Water, water, everywhere

Wood engraving illustration of the Ancient Mariner by Gustave Dore

Wood engraving illustration of the Ancient Mariner by Gustave Dore

Water, water, every where,
And all the boards did shrink;
Water, water, every where,
Nor any drop to drink.

These lines are from the Rime of the Ancient Mariner by Samuel Taylor Coleridge published in 1798.  They were brought to my mind when I was looking at the data in the GIO report on ‘Water’ that I mentioned in my post entitled ‘Closed system: water’ [17th July, 2013].
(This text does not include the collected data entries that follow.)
Lemma h3_consume_inv id n : 0 <= n -> keeps_h3 (h3_consume id n).
Proof.
  intros Hn s Hs. unfold wp, h3_consume. destruct (h_failed s); [done|].
  destruct (h_streams s !! id) as [st|] eqn:Hid; [|by destruct (n =? 0)]. destruct (hs_unread st <? n) eqn:En; [done|].
  bool_facts. unfold out_bind, h_try. pose proof (on_transport_same (quic_consume id n) s) as Hsm.
  destruct (on_transport _ s) as [[x|e] s1]; simpl in Hsm; [|by apply (h3_inv_same s)].
  assert (h3_inv s1) as Hs1 by (by apply (h3_inv_same s)). destruct Hsm as (Hl & Hst & He & Hi & Ho & Hh).
  rewrite <- Hst in Hid. pose proof (h3_bounds s1 id st Hs1 Hid) as (Hu & _ & _).
  pose proof (inv_ranges s1 Hs1) as (_ & _ & _ & ? & _). pose proof (hi_input_max s1 Hs1).
  simpl. rewrite !wrap64_exact by lia. pose proof (hi_stream s1 Hs1 id st Hid) as [].
  assert (forall st', (hs_closed st' = true -> 0 < hs_unread st - n) -> hs_unread st' = hs_unread st - n ->
     hs_fields st' = hs_fields st -> hs_field_bytes st' = hs_field_bytes st -> hs_output st' = hs_output st ->
     h3_inv (set_h_input (h_input_bytes s1 - n) (put_h id st' s1))) as Hput.
  { intros st' Hc Hu' Hf Hfb Hout.
    apply (h3_update s1 id st st' (h_input_bytes s1 - n) (h_output_bytes s1) (h_header_bytes s1) Hs1 Hid);
      unfold stream_fields, output_size; rewrite ?Hf, ?Hout, ?Hu'; try lia; try (by destruct Hs1).
    split; rewrite ?Hf, ?Hfb, ?Hu'; done || lia. }
  destruct (hs_closed st && (hs_unread st - n =? 0)) eqn:E.
  - bool_facts. set (st0 := mk_hstream (hs_output st) (hs_acked st) 0 (hs_field_bytes st) (hs_fields st) (hs_responded st) false).
    assert (h3_inv (set_h_input (h_input_bytes s1 - n) (put_h id st0 s1))) as H0' by (apply Hput; simpl; done || lia).
    pose proof (h3_erase _ id st0 (h_output_bytes s1) H0') as Her. unfold erase_h, put_h in *. simpl in *.
    rewrite lookup_insert_eq, delete_insert_eq in Her. rewrite delete_insert_eq. apply Her; [done|done|].
    pose proof (output_size_nonneg st0). lia.
  - apply Hput; try done. simpl. intros Hc. rewrite Hc in E. simpl in E. bool_facts. lia.
Qed.
Lemma h3_cancel_grows id : advances h_extends (h3_cancel (T := T) (N := N) id).
Proof.
  intros s. unfold wp, h3_cancel. destruct (negb _); [done|]. destruct (_ || _); [done|].
  set (s1 := set_h_conn _ s). assert (h_extends s s1) as H1 by (by apply h_extends_same).
  pose proof (serve_h3_extends (h3_shutdown_stream_read id (h_conn s1)) s1) as Hv.
  destruct (serve_h3 _ s1) as [rv s2]. simpl in Hv.
  pose proof (advances_bind h_extends _ _ (h_check_grows rv)
    (fun _ => h_try_grows (quic_cancel id NGHTTP3_H3_REQUEST_CANCELLED)) s2) as Hb. unfold wp in Hb.
  match goal with |- match ?x with _ => _ end => destruct x end; [| |done]; (transitivity s1; [done|]); by transitivity s2.
Qed.

Lemma h3_shutdown_notice_grows : advances h_extends (h3_shutdown_notice (T := T) (N := N)).
Proof.
  intros s. unfold wp, h3_shutdown_notice. destruct (negb _); [done|]. destruct (h_final_goaway s); [done|].
  destruct (h_going s); [done|]. pose proof (h_call_grows h3_submit_shutdown_notice (set_h_going s)) as Hc.
  unfold wp in Hc. destruct (h_call _ _); [| |done]; (transitivity (set_h_going s); [by apply h_extends_same|done]).
Qed.

Lemma h3_shutdown_grows : advances h_extends (h3_shutdown (T := T) (N := N)).
Proof.
  intros s. unfold wp, h3_shutdown. destruct (_ || _); [done|]. destruct (h_final_goaway s); [done|].
  apply (advances_bind h_extends _ _ (h_call_grows _)). intros _ s1. by apply h_extends_same.
Qed.

Lemma hc_do_asks o : asks_h (hc_asks o) (hc_do o).
Proof.
  destruct o as [io|id io|id io|fs body|id fs body io|id n|id| | |code io]; simpl.
  - apply runs_tracks, pump_runs.
  - intros c. apply wp_bind. eapply wp_mono; [apply (reader_tracks (h3_op (T := T) (N := N))); unfold hc_rounds; lia|done|done].
  - intros c. apply wp_bind. eapply wp_mono; [apply (reader_tracks (h3_op (T := T) (N := N))); unfold hc_rounds; lia|done|done].
  - apply tracks_then; [apply h_direct_asks; [done|apply h3_request_grows]|apply runs_ret].
  - apply tracks_then; [apply h_direct_asks; [done|apply h3_respond_grows]|apply flush_runs].
  - apply h_direct_asks; [done|apply h3_consume_grows].
  - apply h_direct_asks; [done|apply h3_cancel_grows].
  - apply h_direct_asks; [done|apply h3_shutdown_notice_grows].
  - apply h_direct_asks; [done|apply h3_shutdown_grows].
  - apply close_tracks.
Qed.

Lemma hc_run_tracked ops c :
  tracked (h3_op (T := T) (N := N)) (flat_map hc_asks ops) (hc_failures ops c) c (hc_run ops c).
Proof.
  revert c; induction ops as [|o ops IH]; intros c; simpl; [apply tracked_refl|].
  apply (tracked_app _ _ _ _ _ c (hc_op o c)); [|apply IH]. pose proof (hc_do_asks o c) as Ho. unfold wp, hc_op, after in *.
  by destruct (hc_do o c).
Qed.
(** X17. Wherever a call of [Close] stands in the history of an
    interleaving: it is [main]'s, on the root context; before it [Run] was
    called on the same runner and has returned; and before it there is no
    other [Close], the telemetry sink is not closed yet, and [main] has not
    cancelled the root context (a cancellation before [Close] can only come
    from a goroutine). *)
Theorem close_follows_run_and_precedes_cleanup
    (E : main.Env) (sched : list proc.Tid)
    (h1 h2 : list (proc.Tid * proc.Event))
    (t : proc.Tid) (r : runner.Runner) (ctx : Context) :
  main.history (main.exec E sched) = h1 ++ (t, proc.EClose r ctx) :: h2 ->
  t = proc.TMain /\ ctx = Root
  /\ In (proc.TMain, proc.ERun r Root) h1
  /\ In (proc.TMain, proc.ERunReturned (runner.Run r Root)) h1
  /\ more.those main.is_Close h1 = []
  /\ more.those more.is_TelemetryClose h1 = []
  /\ (forall t' c', In (t', proc.ECancel c') h1 -> t' <> proc.TMain).
Proof.
  intros Hh.
  assert (Hsub : forall te, In te h1 -> In te (main.history (main.exec E sched))).
  { intros te Hin. rewrite Hh. apply in_or_app. now left. }
  assert (Ht : t = proc.TMain).
  { destruct (decide (t = proc.TMain)) as [|Hne]; [assumption|].
    assert (Hin : In (t, proc.EClose r ctx) (main.history (main.exec E sched))).
    { rewrite Hh. apply in_or_app. right. now left. }
    apply history_in_body, goroutine_kinds in Hin; [discriminate Hin | exact Hne]. }
  subst t.
  destruct (main_code_at E sched h1 h2 _ Hh) as (rest & Heq).
  assert (Hclose : more.those main.is_Close h1
                   = map (pair proc.TMain)
                       (List.filter main.is_Close (main.events_of proc.TMain h1))).
  { apply those_of_main, (main_only E _ sched); [intros e; now destruct e | exact Hsub]. }
  assert (Htel : more.those more.is_TelemetryClose h1
                 = map (pair proc.TMain)
                     (List.filter more.is_TelemetryClose
                        (main.events_of proc.TMain h1))).
  { apply those_of_main, (main_only E _ sched); [intros e; now destruct e | exact Hsub]. }
  assert (Hcan : forall t' c', In (t', proc.ECancel c') h1 -> t' = proc.TMain ->
                   In (proc.ECancel c') (main.events_of proc.TMain h1)).
  { intros t' c' Hin ->. now apply in_events_of. }
  pose proof (main_cases E) as Hc. cbv zeta in Hc.
  set (cfg := main.ParseConfig E) in *.
  destruct (main.sql_Open E "pgx" (runner.Dsn cfg)).
  { exfalso. assert (Hin : In (proc.EClose r ctx) (proc.trace (main.main E))).
    { rewrite Heq. apply in_or_app. right. now left. }
    rewrite Hc in Hin. cbn in Hin.
    repeat (destruct Hin as [Hin|Hin]; [discriminate Hin|]). exact Hin. }
  destruct (main.runnerFactory _ _ cfg) as [r'|err].
  2: { exfalso. assert (Hin : In (proc.EClose r ctx) (proc.trace (main.main E))).
       { rewrite Heq. apply in_or_app. right. now left. }
       rewrite Hc in Hin. cbn in Hin.
       repeat (destruct Hin as [Hin|Hin]; [discriminate Hin|]). exact Hin. }
  destruct (runner.Run r' Root) as [err|] eqn:Hres; rewrite Hc in Heq.
  - apply (unique_split main.is_Close
             (main.startup cfg None ++ main.wiring
                ++ [proc.EResolve (runner.RunMode cfg) None; proc.ERun r' Root;
                    proc.ERunReturned (Some err);
                    proc.EStderr (Error err +:+ fmt.newline)])
             [proc.ETelemetryClose; proc.ECancel Root; proc.EExit 1])
      in Heq as (Hpre & [= -> ->] & _); [| | |reflexivity].
    + rewrite Hclose, Htel, Hpre, Hres.
      split; [reflexivity|]. split; [reflexivity|].
      split; [apply in_events_of; rewrite Hpre; cbn; tauto|].
      split; [apply in_events_of; rewrite Hpre; cbn; tauto|].
      split; [reflexivity|]. split; [reflexivity|].
      intros t' c' Hin ->. pose proof (Hcan _ _ Hin eq_refl) as Hin'.
      rewrite Hpre in Hin'. cbn in Hin'.
      repeat (destruct Hin' as [Hin'|Hin']; [discriminate Hin'|]). exact Hin'.
    + intros e Hin. cbn in Hin.
      repeat (destruct Hin as [<-|Hin]; [reflexivity|]). destruct Hin.
    + intros e Hin. cbn in Hin.
      repeat (destruct Hin as [<-|Hin]; [reflexivity|]). destruct Hin.
  - apply (unique_split main.is_Close
             (main.startup cfg None ++ main.wiring
                ++ [proc.EResolve (runner.RunMode cfg) None; proc.ERun r' Root;
                    proc.ERunReturned None])
             [proc.ETelemetryClose; proc.ECancel Root; proc.EExit 0])
      in Heq as (Hpre & [= -> ->] & _); [| | |reflexivity].
    + rewrite Hclose, Htel, Hpre, Hres.
      split; [reflexivity|]. split; [reflexivity|].
      split; [apply in_events_of; rewrite Hpre; cbn; tauto|].
      split; [apply in_events_of; rewrite Hpre; cbn; tauto|].
      split; [reflexivity|]. split; [reflexivity|].
      intros t' c' Hin ->. pose proof (Hcan _ _ Hin eq_refl) as Hin'.
      rewrite Hpre in Hin'. cbn in Hin'.
      repeat (destruct Hin' as [Hin'|Hin']; [discriminate Hin'|]). exact Hin'.
    + intros e Hin. cbn in Hin.
      repeat (destruct Hin as [<-|Hin]; [reflexivity|]). destruct Hin.
    + intros e Hin. cbn in Hin.
      repeat (destruct Hin as [<-|Hin]; [reflexivity|]). destruct Hin.
Qed.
The quantity of water used to produce some everyday familiar items is staggering, for instance 140 liters to make one cup of coffee [growing the beans, harvesting, transporting and processing them], or 1,300 litres for a kilogram of wheat resulting in 40 litres per slice of bread but that is tiny compared to 1800 litres for a 4oz beef burger.  You might be reading this in a part of the world that is constantly, or at least frequently, deluged with rain and so be thinking that none of this matters, except that much of what you consumes probably comes from a part of the world where water is less readily available and massive civil engineering projects are required to ensure an adequate supply, which have enormous ecological consequences.

And that pair of jeans you are probably wearing, well, they required 10,855 litres of water!